** EXERCISE DIRECTIONS **
What lines of the material below hold the string "Hkin"? Copy them out.

⁂

(** A tree of height [h] holds at least [2 ^ h] entries. *)
Lemma good_population (h : nat) :
  forall lo hi t, good h lo hi t -> 2 ^ Z.of_nat h <= Z.of_nat (length (t_kvs t)).
Proof.
  induction h as [|h IH]; intros lo hi t Hgood.
  - destruct t as [id kvs|id sl]; [|simpl in Hgood; tauto].
    destruct Hgood as [_ Hlen]. simpl. lia.
  - destruct t as [id kvs|id sl]; [simpl in Hgood; tauto|].
    destruct Hgood as (_ & Hchain & Hlen).
    assert (Hall : forall sl' lo' hi', chain (good h) lo' hi' sl' ->
              Z.of_nat (length sl') * 2 ^ Z.of_nat h <= Z.of_nat (length (kvs_of sl'))).
    { clear -IH. induction sl' as [|kc sl' IHs]; intros lo' hi' Hc; [simpl; lia|].
      destruct Hc as [Hg Hc]. specialize (IHs _ _ Hc). specialize (IH _ _ _ Hg).
      unfold kvs_of in *. simpl flat_map. rewrite length_app.
      change (length (kc :: sl')) with (S (length sl')). lia. }
    specialize (Hall sl lo hi Hchain). simpl t_kvs. fold (kvs_of sl).
    rewrite Nat2Z.inj_succ, Z.pow_succ_r by lia.
    assert (0 < 2 ^ Z.of_nat h) by (apply Z.pow_pos_nonneg; lia). nia.
Qed.

Lemma Inv_internal_page (s : BufferPool) (M : gmap Z Z) (id : Z) (P : InternalPage.t) :
  Inv s M -> in_tree s id -> pages_ s !! id = Some (Internal P) ->
  2 <= InternalPage.GetSize P <= internal_max_size_ /\
  InternalPage.GetMaxSize P = internal_max_size_ /\
  (forall i, 0 <= i < InternalPage.GetSize P ->
     exists child page, InternalPage.ValueAt P i = Ok child /\
       pages_ s !! child = Some page) /\
  (forall i j ki kj, 1 <= i < j -> j < InternalPage.GetSize P ->
     InternalPage.KeyAt P i = Ok ki -> InternalPage.KeyAt P j = Ok kj -> ki < kj) /\
  (forall i K child k, 1 <= i < InternalPage.GetSize P ->
     InternalPage.KeyAt P i = Ok K -> InternalPage.ValueAt P i = Ok child ->
     holds s child k -> K <= k) /\
  (forall i K child k, 1 <= i < InternalPage.GetSize P ->
     InternalPage.KeyAt P i = Ok K -> InternalPage.ValueAt P (i - 1) = Ok child ->
     holds s child k -> k < K).
Proof.
  intros [Hpool [[Hroot _]|(h & t & Hroot & Hrep & Hgood & _)]] Hin Hp.
  { exfalso. clear Hp. induction Hin; [contradiction | assumption]. }
  destruct (in_tree_at_depth s id Hin) as [d Hd].
  destruct (at_depth_subtree s h t id d Hroot Hrep Hgood Hd)
    as (h' & lo' & hi' & t' & _ & Htid & Hrep' & Hgood' & _).
  rewrite <- Htid in Hp.
  destruct (rep_internal_inv _ _ _ _ _ _ Hrep' Hp) as (h'' & sl & -> & Et & Hm & Hs & Hsl & Hch).
  rewrite Et in Hrep', Hgood'. destruct Hgood' as (_ & Hchain & Hlen).
  assert (Hslot : forall i, 0 <= i < InternalPage.GetSize P ->
            exists kc, sl !! Z.to_nat i = Some kc /\
              InternalPage.KeyAt P i = Ok (fst kc) /\
              InternalPage.ValueAt P i = Ok (tid (snd kc)) /\
              rep (pages_ s) h'' (snd kc)).
  { intros i Hi. destruct (node_page_slot _ _ _ _ _ _ Hrep' Hp Hi) as (kc & Hkc & Hg & Hrc).
    exists kc. split; [exact Hkc|]. unfold InternalPage.GetSize in Hi.
    rewrite InternalPage_KeyAt_Ok, InternalPage_ValueAt_Ok by lia. rewrite Hg.
    split; [reflexivity|]. split; [reflexivity | exact Hrc]. }
  unfold InternalPage.GetMaxSize. unfold InternalPage.GetSize in *.
  split; [lia|]. split; [exact Hm|]. split; [|split; [|split]].
  - intros i Hi. destruct (Hslot i Hi) as (kc & _ & _ & Hv & Hrc).
    destruct (rep_in_dom _ _ _ _ _ _ Hrc (tid_in_ids _)) as [pc Hpc]. eauto.
  - intros i j ki kj Hij Hj Hki Hkj.
    destruct (Hslot i ltac:(lia)) as (kc & Hkc & Hk & _).
    destruct (Hslot j ltac:(lia)) as (kc' & Hkc' & Hk' & _).
    rewrite Hk in Hki. rewrite Hk' in Hkj. injection Hki as <-. injection Hkj as <-.
    apply (chain_keys_lt h'' lo' hi' sl (Z.to_nat i) (Z.to_nat j) kc kc' Hchain);
      [lia | exact Hkc | exact Hkc'].
  - intros i K child k Hi HK Hval Hholds.
    destruct (Hslot i ltac:(lia)) as (kc & Hkc & Hk & Hv & Hrc).
    rewrite Hk in HK. rewrite Hv in Hval. injection HK as <-. injection Hval as <-.
    pose proof (holds_kvs s _ k Hholds h'' (snd kc) eq_refl Hrc) as Hkin.
    pose proof Hchain as Hc. rewrite <- (take_drop_middle sl _ kc Hkc) in Hc.
    apply chain_middle in Hc as (_ & Hg & _).
    assert (Hpre : take (Z.to_nat i) sl <> []).
    { intros Hnil. apply (f_equal length) in Hnil. rewrite length_take in Hnil. simpl in Hnil.
      lia. }
    unfold lbound in Hg. destruct (take (Z.to_nat i) sl) eqn:Et'; [contradiction|].
    destruct (good_keys _ _ _ _ _ _ Hg) as [[_ Hall] _].
    apply list_elem_of_fmap in Hkin as (kv & -> & Hkv).
    rewrite Forall_forall in Hall. destruct (Hall kv Hkv) as [Hlo _]. exact Hlo.
  - intros i K child k Hi HK Hval Hholds.
    destruct (Hslot i ltac:(lia)) as (kc & Hkc & Hk & _).
    destruct (Hslot (i - 1) ltac:(lia)) as (kc' & Hkc' & _ & Hv' & Hrc').
    rewrite Hk in HK. rewrite Hv' in Hval. injection HK as <-. injection Hval as <-.
    pose proof (holds_kvs s _ k Hholds h'' (snd kc') eq_refl Hrc') as Hkin.
    pose proof Hchain as Hc. rewrite <- (take_drop_middle sl _ kc' Hkc') in Hc.
    assert (Hdr : drop (S (Z.to_nat (i - 1))) sl = kc :: drop (S (S (Z.to_nat (i - 1)))) sl).
    { apply drop_S. rewrite <- Hkc. f_equal. lia. }
    rewrite Hdr in Hc. apply chain_middle in Hc as (_ & Hg & _). simpl next_bound in Hg.
    destruct (good_keys _ _ _ _ _ _ Hg) as [[_ Hall] _].
    apply list_elem_of_fmap in Hkin as (kv & -> & Hkv).
    rewrite Forall_forall in Hall. destruct (Hall kv Hkv) as [_ Hhi]. exact Hhi.
Qed.
Lemma Package_ctor_serviceable (a : Archive) (readonly : bool) (p : Package) :
  Package_ctor D a readonly = Done p -> valid p = true ->
  archiveClean D a -> withinCapacity p ->
  serviceable D p.
Proof.
  intros H Hv (Hc0 & Hclean) Hcap.
  destruct (Package_ctor_valid D a readonly p H Hv) as (Hl & t0 & Hp).
  destruct (afterNames_fields D a readonly Hl) as (_ & _ & Hh & _ & Hlen & _).
  assert (fileCount (a_header a) <= MAX_HASH_TABLE_SIZE) as Hcap'.
  { unfold withinCapacity in Hcap. rewrite Hp in Hcap. simpl in Hcap.
    rewrite Hh in Hcap. exact Hcap. }
  destruct (Package_ctor_within_capacity D a readonly Hl Hcap')
    as (t & _ & Hctor & H1 & H2 & H3 & H4).
  rewrite Hctor in H. injection H as <-.
  pose proof (afterNames_entries D a readonly Hl) as Hloop.
  pose proof (readFileEntries_loop_from_archive _ _ _ _ _ _ Hloop) as Hfrom.
  assert (liveEntries D (m_fileEntries (afterNames D a readonly))
          = m_fileEntries (afterNames D a readonly)) as Hall.
  { apply liveEntries_of_live. eapply Forall_impl; [exact Hfrom|].
    simpl. intros e [j ->]. apply Hclean. }
  destruct (reachable_names D _ (trivial_Pairing D) (fun _ => True) a readonly
              (with_hashTable (afterNames D a readonly) t) (fun _ _ => I)) as [Hw _].
  { apply reachable_open; [exact Hctor | exact Hv | exact I]. }
  unfold serviceable, indexUsable. simpl in *.
  rewrite Hall, Hlen, Hh.
  split; [|split; [|lia]].
  - split; [lia|]. split; [rewrite H3; lia|].
    eapply Forall_impl; [exact H4|]. simpl. intros; lia.
  - intros Hrw. rewrite <- (Forall2_length _ _ _ (Hw Hrw)), Hlen, Hh. reflexivity.
Qed.
(** * RWAP: Asset Valuation and Analysis Dashboard ([app.py])

    A shallow embedding of the dashboard script and of the pandas and
    Streamlit operations it calls, followed by the properties of the
    loader, the KPIs, the map subset and the state ranking.

    Conventions of the embedding.
    - A cell of a column is an [option]: [None] is pandas' NaN / missing
      cell, [Some v] a present value.
    - Dollar amounts are whole numbers ([Z]) and their sums are exact.
      pandas holds the column as int64, or as float64 when a cell is
      missing, so its sums are the exact ones as long as no int64 addition
      wraps around and no float64 addition rounds: the tables for which
      this is so are the [exactly_summable] ones, and the properties of
      the sums are stated of them.  Coordinates are rationals.
    - A file on disk is kept as the rows [pd.read_csv] parses from it;
      malformed files are outside the model, the only exception that
      [pd.read_csv] raises here is [FileNotFoundError]. *)

From Stdlib Require Import ZArith String Ascii.
From Stdlib Require QArith.
From stdpp Require Import base tactics option list sorting strings pretty gmap.

Local Open Scope string_scope.
Local Open Scope list_scope.
Local Open Scope Z_scope.

(** ** The asset table *)

Abbreviation Q := QArith_base.Q.

(** One record of [cleaned_asset_valuation.csv]; the fields are the
    columns the script reads. *)
Record row := Row {
  Real_Property_Asset_Name : string;
  State : option string;
  Latitude : option Q;
  Longitude : option Q;
  Estimated_Asset_Value_USD : option Z;
  Missing_Valuation : option bool;
}.

(** The columns that [dropna(subset=...)] can name. *)
Inductive column :=
| col_State
| col_Latitude
| col_Longitude
| col_Estimated_Asset_Value_USD
| col_Missing_Valuation.

(** [pd.isna] of a cell, and of the cell of row [r] in column [c]. *)
Definition cell_isna {A} (cell : option A) : bool :=
  match cell with None => true | Some _ => false end.

Definition isna (c : column) (r : row) : bool :=
  match c with
  | col_State => cell_isna (State r)
  | col_Latitude => cell_isna (Latitude r)
  | col_Longitude => cell_isna (Longitude r)
  | col_Estimated_Asset_Value_USD => cell_isna (Estimated_Asset_Value_USD r)
  | col_Missing_Valuation => cell_isna (Missing_Valuation r)
  end.

(** ** pandas operations used by the script *)

(** [len(df)]. *)
Definition len (df : list row) : nat := length df.

(** [Series.sum()] with the default [skipna=True]: the missing cells are
    masked to zero and the array is reduced with [+].  The sum is the exact
    one; the machine's int64 or float64 reduction equals it on the
    [exactly_summable] tables (see there). *)
Definition Series_sum (s : list (option Z)) : Z :=
  fold_left Z.add (default 0 <$> s) 0.

(** [Series.sum(skipna=False)], for comparison: a missing cell is not
    skipped and makes the whole sum missing. *)
Definition Series_sum_noskip (s : list (option Z)) : option Z :=
  foldr (λ c acc, v ← c; a ← acc; Some (v + a)) (Some 0) s.

(** [Series.value_counts()] with the default [dropna=True]: a hash table
    from each distinct present value to the number of its occurrences.
    The result is looked up by label only, so it is kept as a map. *)
Definition value_counts (s : list (option bool)) : gmap bool nat :=
  fold_left
    (λ table c,
       match c with
       | None => table
       | Some b => <[b := S (default 0%nat (table !! b))]> table
       end)
    s ∅.

(** [Series.get(key, default)]. *)
Definition Series_get (counts : gmap bool nat) (key : bool) (dflt : nat) : nat :=
  default dflt (counts !! key).

(** [df.dropna(subset=cols)] with the defaults [axis=0], [how='any'],
    [inplace=False]: the rows with no missing cell among [cols], in the
    order of [df]. *)
Definition dropna (subset : list column) (df : list row) : list row :=
  filter (λ r, forallb (λ c, negb (isna c r)) subset = true) df.

(** *** [groupby('State')[value].sum()] *)

(** Order of the group keys: Python compares [str] by code points. *)
Definition str_le (a b : string) : Prop := String.leb a b = true.

Global Instance str_le_dec a b : Decision (str_le a b).
Proof. unfold str_le. apply _. Defined.

Global Instance str_le_total : Total str_le.
Proof. intros a b. apply String.leb_total. Qed.

(** [factorize] with [sort=True], [dropna=True]: the distinct present keys
    in ascending order, and for every row the position of its key among
    them ([None] stands for the code [-1] of a missing key). *)
Definition index_of (uniques : list string) (k : string) : option nat :=
  fst <$> list_find (λ u, u = k) uniques.

Definition factorize (keys : list (option string))
  : list (option nat) * list string :=
  let uniques := merge_sort str_le (remove_dups (omap id keys)) in
  ((λ k, k ≫= index_of uniques) <$> keys, uniques).

(** The [group_sum] kernel: one accumulator per group, every row adds its
    value to the accumulator of its label; rows with label [-1] and
    missing values are passed over, so an all-missing group sums to 0.
    The accumulators are exact, as in [Series_sum]. *)
Definition group_sum (ngroups : nat)
    (values : list (option Z)) (labels : list (option nat)) : list Z :=
  fold_left
    (λ sumx vl,
       match vl with
       | (Some v, Some lab) => alter (Z.add v) lab sumx
       | _ => sumx
       end)
    (zip values labels) (replicate ngroups 0).

(** [df.groupby('State')['Estimated Asset Value (USD)'].sum()]: a Series
    indexed by state, one entry per group, in the order of the keys. *)
Definition groupby_State_sum (df : list row) : list (string * Z) :=
  let '(labels, uniques) := factorize (State <$> df) in
  zip uniques
      (group_sum (length uniques) (Estimated_Asset_Value_USD <$> df) labels).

⁂

** TASK OUTPUT **
    pose proof (holds_kvs s _ k Hholds h'' (snd kc) eq_refl Hrc) as Hkin.
    apply list_elem_of_fmap in Hkin as (kv & -> & Hkv).
    pose proof (holds_kvs s _ k Hholds h'' (snd kc') eq_refl Hrc') as Hkin.
    apply list_elem_of_fmap in Hkin as (kv & -> & Hkv).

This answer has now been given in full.